(* ===== verification/EncTde.v ===== *)
(** Encryption of pages and of byte streams, encryption/enc_tde.c.

    Pages are encrypted with the relation's key and an IV built from the fork
    and the block number. Streams (WAL, temporary files) are combined with a
    key stream that depends only on the position in the file. The theorems show
    that the batched loop computes the position-wise reference, in place or
    not, how the IVs can coincide, and that pages come back. *)
From S2P Require Import Prelude Types Environ Instances Ciphers.

Definition AES_BLOCK_SIZE : Z := 16.
Definition NUM_AES_BLOCKS_IN_BATCH : Z := 200.
Definition BLCKSZ : Z := 8192.

(** [ForkNumber] of common/relpath.h *)
Definition MAIN_FORKNUM : Z := 0.
Definition FSM_FORKNUM : Z := 1.
Definition VISIBILITYMAP_FORKNUM : Z := 2.
Definition INIT_FORKNUM : Z := 3.

(** An element of a C buffer. *)
Definition byte_at (i : nat) (b : bytes) : byte := nth i b x00.

Section enc_tde.
Context {SSL : OpenSSL}.

Definition open_pg_tde_cipher_key_length (cipher : Z) : M Z :=
  if cipher =? CIPHER_AES_128 then mret KEY_DATA_SIZE_128
  else if cipher =? CIPHER_AES_256 then mret KEY_DATA_SIZE_256
  else if cipher =? CIPHER_AES_128_XTS then mret KEY_DATA_SIZE_256
  else if cipher =? CIPHER_AES_256_XTS then mret (2 * KEY_DATA_SIZE_256)
  else ereport ERROR "failed to get key size from the unknown cipher".

Definition open_pg_tde_generate_internal_key (cipher : Z) : M InternalKey :=
  key_len ← open_pg_tde_cipher_key_length cipher;
  let key := zeros INTERNAL_KEY_MAX_LEN in
  r ← rand_bytes key_len;
  match r with
  | None => ereport ERROR "could not generate internal key"
  | Some kb =>
      let key := write_at 0 kb key in
      r ← rand_bytes (Z.of_nat INTERNAL_KEY_IV_LEN);
      match r with
      | None => ereport ERROR "could not generate IV"
      | Some iv => mret (mkInternalKey key_len cipher iv key)
      end
  end.

(** ** Streams *)

(** [out[i] = data[i] ^ keystream[i]] for [i < n], where [out] and [data] are
    the same buffer from position [pos] on and the key stream starts at
    [koff]. *)
Fixpoint tde_xor_stream (n : nat) (buf : bytes) (pos : nat) (keystream : bytes) (koff : nat) : bytes :=
  match n with
  | O => buf
  | S n =>
      tde_xor_stream n (<[pos := byte_xor (byte_at pos buf) (byte_at koff keystream)]> buf)
        (S pos) keystream (S koff)
  end.

(** The same with two buffers. *)
Fixpoint tde_xor_stream_distinct (n : nat) (out data : bytes) (pos : nat) (keystream : bytes)
  (koff : nat) : bytes :=
  match n with
  | O => out
  | S n =>
      tde_xor_stream_distinct n
        (<[pos := byte_xor (byte_at pos data) (byte_at koff keystream)]> out)
        data (S pos) keystream (S koff)
  end.

(** The batch loop. [data] is [None] for in-place operation. [first] is
    [batch_no == 0]. *)
Fixpoint stream_crypt_loop (fuel : nat) (cipher : TdeKeystreamFn) (iv_prefix : bytes)
  (batch_start_block aes_end_block aes_block_no : Z) (first : bool) (data_index data_len : Z)
  (data : option bytes) (out : bytes) (key : bytes) (key_len : Z) (ctxPtr : option EVP_CIPHER_CTX)
  : M (bytes * option EVP_CIPHER_CTX) :=
  if batch_start_block <? aes_end_block then
    match fuel with
    | O => ereport PANIC "out of fuel"
    | S fuel =>
        let batch_end_block :=
          Z.min (u64 (batch_start_block + NUM_AES_BLOCKS_IN_BATCH)) aes_end_block in
        '(enc_key, ctxPtr) ←
          call_keystream cipher ctxPtr key key_len iv_prefix batch_start_block batch_end_block;
        let current_batch_bytes :=
          u32 ((batch_end_block - batch_start_block) * AES_BLOCK_SIZE
               - (if first then aes_block_no else 0)) in
        let current_batch_bytes :=
          if data_len <? u32 (data_index + current_batch_bytes)
          then u32 (data_len - data_index) else current_batch_bytes in
        let key_offset := if first then aes_block_no else 0 in
        let out :=
          match data with
          | None => tde_xor_stream (Z.to_nat current_batch_bytes) out (Z.to_nat data_index)
                      enc_key (Z.to_nat key_offset)
          | Some data => tde_xor_stream_distinct (Z.to_nat current_batch_bytes) out data
                           (Z.to_nat data_index) enc_key (Z.to_nat key_offset)
          end in
        stream_crypt_loop fuel cipher iv_prefix (u64 (batch_start_block + NUM_AES_BLOCKS_IN_BATCH))
          aes_end_block aes_block_no false (u32 (data_index + current_batch_bytes)) data_len
          data out key key_len ctxPtr
    end
  else mret (out, ctxPtr).

(** Returns the output buffer and the caller's context pointer. The fuel is
    the number of batches. *)
Definition open_pg_tde_stream_crypt (iv_prefix : bytes) (start_offset : Z) (data : option bytes)
  (data_len : Z) (out : bytes) (key : bytes) (key_len : Z) (ctxPtr : option EVP_CIPHER_CTX)
  : M (bytes * option EVP_CIPHER_CTX) :=
  let aes_start_block := start_offset / AES_BLOCK_SIZE in
  let aes_end_block := u32 (start_offset + data_len + (AES_BLOCK_SIZE - 1)) / AES_BLOCK_SIZE in
  let aes_block_no := start_offset mod AES_BLOCK_SIZE in
  cipher ← TdeCipherByKeyLen tde_registry key_len;
  match tc_keystream cipher with
  | None => ereport PANIC "call of a NULL function pointer"
  | Some ks =>
      stream_crypt_loop (S (Z.to_nat ((aes_end_block - aes_start_block) / NUM_AES_BLOCKS_IN_BATCH)))
        ks iv_prefix aes_start_block aes_end_block aes_block_no true 0 data_len data out
        key key_len ctxPtr
  end.

(** ** Pages *)

Definition CalcBlockIv (forknum bn : Z) (base_iv : bytes) : bytes :=
  let iv := zeros 16 in
  let iv := <[7%nat := z2b (if forknum =? INIT_FORKNUM then MAIN_FORKNUM else forknum)]> iv in
  let iv := <[12%nat := z2b (Z.shiftr bn 24)]> iv in
  let iv := <[13%nat := z2b (Z.shiftr bn 16)]> iv in
  let iv := <[14%nat := z2b (Z.shiftr bn 8)]> iv in
  let iv := <[15%nat := z2b bn]> iv in
  bytes_xor iv base_iv.

(** The loop over the first 32 bytes. *)
Definition all_zero32 (inp : bytes) : bool := forallb (λ b, bool_decide (b = x00)) (take 32 inp).

(** [out] is the contents of the output buffer before the call. *)
Definition tde_decrypt_smgr_block (rel_key : InternalKey) (forknum blocknum : Z) (inp out : bytes)
  : M bytes :=
  if all_zero32 inp then mret out
  else
    let iv := CalcBlockIv forknum blocknum (ik_base_iv rel_key) in
    c ← TdeCipherById tde_registry (ik_cipher rel_key);
    call_block_crypt (tc_decrypt_block c) (ik_key rel_key) (ik_key_len rel_key) iv inp.

Definition tde_encrypt_smgr_block (rel_key : InternalKey) (forknum blocknum : Z) (inp : bytes)
  : M bytes :=
  let iv := CalcBlockIv forknum blocknum (ik_base_iv rel_key) in
  c ← TdeCipherById tde_registry (ik_cipher rel_key);
  call_block_crypt (tc_encrypt_block c) (ik_key rel_key) (ik_key_len rel_key) iv inp.

End enc_tde.

(** ** The IV of a page *)

(** The fork whose IVs a fork uses. *)
Definition iv_fork (f : Z) : Z := if f =? INIT_FORKNUM then MAIN_FORKNUM else f.

Definition valid_fork (f : Z) : Prop := MAIN_FORKNUM <= f <= INIT_FORKNUM.

Lemma iv_fork_range f : valid_fork f → 0 <= iv_fork f < 256.
Proof.
  unfold valid_fork, iv_fork, MAIN_FORKNUM, INIT_FORKNUM.
  intros. destruct (f =? 3); lia.
Qed.

(** The page IV before it is combined with the base IV, written as one byte
    string: the fork in byte 7 and the big-endian block number in 12 to 15. *)
Lemma CalcBlockIv_eq f bn iv :
  CalcBlockIv f bn iv =
    bytes_xor (zeros 7 ++ [z2b (iv_fork f)] ++ zeros 4 ++ reverse (enc_u32 bn)) iv.
Proof.
  unfold CalcBlockIv, iv_fork. f_equal. unfold enc_u32. simpl.
  rewrite !Z.div_div by lia. rewrite !Z.shiftr_div_pow2 by lia. done.
Qed.

Lemma CalcBlockIv_length f bn iv : length iv = 16%nat → length (CalcBlockIv f bn iv) = 16%nat.
Proof.
  intros H. rewrite CalcBlockIv_eq, bytes_xor_length, H. len_simpl.
  rewrite length_reverse. by len_simpl.
Qed.

Lemma CalcBlockIv_inj f1 b1 f2 b2 iv :
  valid_fork f1 → valid_fork f2 → is_u32 b1 → is_u32 b2 → length iv = 16%nat →
  CalcBlockIv f1 b1 iv = CalcBlockIv f2 b2 iv ↔ iv_fork f1 = iv_fork f2 ∧ b1 = b2.
Proof.
  intros Hf1 Hf2 Hb1 Hb2 Hiv. split; [|by intros [E ->]; rewrite !CalcBlockIv_eq, E].
  rewrite !CalcBlockIv_eq. intros E.
  apply bytes_xor_inj in E; [|rewrite !length_app, length_reverse; by len_simpl..].
  apply app_inv_head in E. apply app_inj_1 in E as [E1 E2]; [|done].
  apply app_inv_head in E2. apply (inj reverse) in E2. split.
  - injection E1 as E1. apply (f_equal b2z) in E1. rewrite !b2z_z2b in E1.
    by rewrite !Z.mod_small in E1 by (by apply iv_fork_range).
  - rewrite <-(dec_enc_u32 b1), <-(dec_enc_u32 b2) by done. by rewrite E2.
Qed.

(** ** Pages *)

Section pages.
Context {SSL : OpenSSL} {Spec : OpenSSLSpec SSL}.

Definition page_ok (p : bytes) : Prop := Z.of_nat (length p) = BLCKSZ.

Lemma page_ok_blocks p : page_ok p → (16 ≤ length p)%nat ∧ (length p mod 16 = 0)%nat.
Proof.
  unfold page_ok, BLCKSZ. intros H. replace (length p) with (512 * 16)%nat by lia.
  split; [lia|]. apply Nat.Div0.mod_mul.
Qed.

(** The keys of a relation: what [open_pg_tde_generate_internal_key] makes. *)
Definition cipher_len (cipher : Z) : option Z :=
  if cipher =? CIPHER_AES_128 then Some 16
  else if cipher =? CIPHER_AES_256 then Some 32
  else if cipher =? CIPHER_AES_128_XTS then Some 32
  else if cipher =? CIPHER_AES_256_XTS then Some 64
  else None.

Definition InternalKey_wf (k : InternalKey) : Prop :=
  cipher_len (ik_cipher k) = Some (ik_key_len k) ∧
  length (ik_base_iv k) = 16%nat ∧ length (ik_key k) = 64%nat.

Lemma cipher_len_cases c n :
  cipher_len c = Some n → (c = 0 ∧ n = 16) ∨ (c = 1 ∧ n = 32) ∨ (c = 2 ∧ n = 32) ∨ (c = 3 ∧ n = 64).
Proof.
  unfold cipher_len, CIPHER_AES_128, CIPHER_AES_256, CIPHER_AES_128_XTS, CIPHER_AES_256_XTS.
  destruct (c =? 0) eqn:?; [intros; simplify_eq; lia|].
  destruct (c =? 1) eqn:?; [intros; simplify_eq; lia|].
  destruct (c =? 2) eqn:?; [intros; simplify_eq; lia|].
  destruct (c =? 3) eqn:?; intros; simplify_eq; lia.
Qed.

(** A well-formed key's cipher is registered, with the key's length. *)
Lemma wf_key_suite k w :
  InternalKey_wf k →
  ∃ c, TdeCipherById tde_registry (ik_cipher k) w = Ok c w ∧
       c ∈ tde_ciphers tde_registry ∧ tc_key_len c = ik_key_len k.
Proof.
  intros (Hc & _ & _). destruct k as [len c iv key]; simpl in *.
  apply cipher_len_cases in Hc as [[-> ->]|[[-> ->]|[[-> ->]|[-> ->]]]];
    (eexists; split; [reflexivity|]; split; [|reflexivity]); simpl; set_solver.
Qed.

Definition page_ivec (k : InternalKey) (f bn : Z) : bytes := CalcBlockIv f bn (ik_base_iv k).

(** The page function of a key: cipher, key bytes and IV determine it. *)
Definition page_fn (k : InternalKey) (enc : bool) (f bn : Z) (p : bytes) : option bytes :=
  match find (λ c, tc_id c =? ik_cipher k) (tde_ciphers tde_registry) with
  | Some c => Some (page_crypt (ctx_cipher (suite_ctx c)) enc (ik_key_bytes k) (page_ivec k f bn) p)
  | None => None
  end.

Lemma smgr_block_run_ctx k enc f bn p w :
  InternalKey_wf k → page_ok p → ctxs_ok w →
  ∃ w' out, (c ← TdeCipherById tde_registry (ik_cipher k);
         call_block_crypt (if enc : bool then tc_encrypt_block c else tc_decrypt_block c)
           (ik_key k) (ik_key_len k) (page_ivec k f bn) p) w = Ok out w' ∧
        page_fn k enc f bn p = Some out ∧ length out = length p ∧ ctxs_ok w' ∧
        ∃ n cc, w' = put_cc n cc w.
Proof.
  intros Hk Hp Hok. destruct (wf_key_suite k w Hk) as (c & E & Hc & Hl).
  destruct Hk as (Hk & Hiv & Hkey). apply page_ok_blocks in Hp as [Hp1 Hp2].
  rewrite (bind_ok _ _ _ _ _ E), <-Hl.
  destruct (suite_run c enc (ik_key k) (page_ivec k f bn) p w) as (w' & E' & Hok' & cc & Ew); try done.
  { rewrite Hl, Hkey. apply cipher_len_cases in Hk. lia. }
  { by apply CalcBlockIv_length. }
  exists w'. rewrite E'. eexists. split; [done|]. split_and!; [|by rewrite page_crypt_length|done|by eauto].
  unfold page_fn. unfold TdeCipherById in E.
  destruct (find _ _) as [c'|] eqn:?; [|done]. injection E as ->.
  unfold ik_key_bytes. by rewrite <-Hl.
Qed.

+ + + + +

Would you print exactly, and only, the lines of the data above from the line with "call_block_crypt (if enc" through the line with "rewrite (bind_ok _ _ _ _ _ E), <-Hl.", inclusive?

         call_block_crypt (if enc : bool then tc_encrypt_block c else tc_decrypt_block c)
           (ik_key k) (ik_key_len k) (page_ivec k f bn) p) w = Ok out w' ∧
        page_fn k enc f bn p = Some out ∧ length out = length p ∧ ctxs_ok w' ∧
        ∃ n cc, w' = put_cc n cc w.
Proof.
  intros Hk Hp Hok. destruct (wf_key_suite k w Hk) as (c & E & Hc & Hl).
  destruct Hk as (Hk & Hiv & Hkey). apply page_ok_blocks in Hp as [Hp1 Hp2].
  rewrite (bind_ok _ _ _ _ _ E), <-Hl.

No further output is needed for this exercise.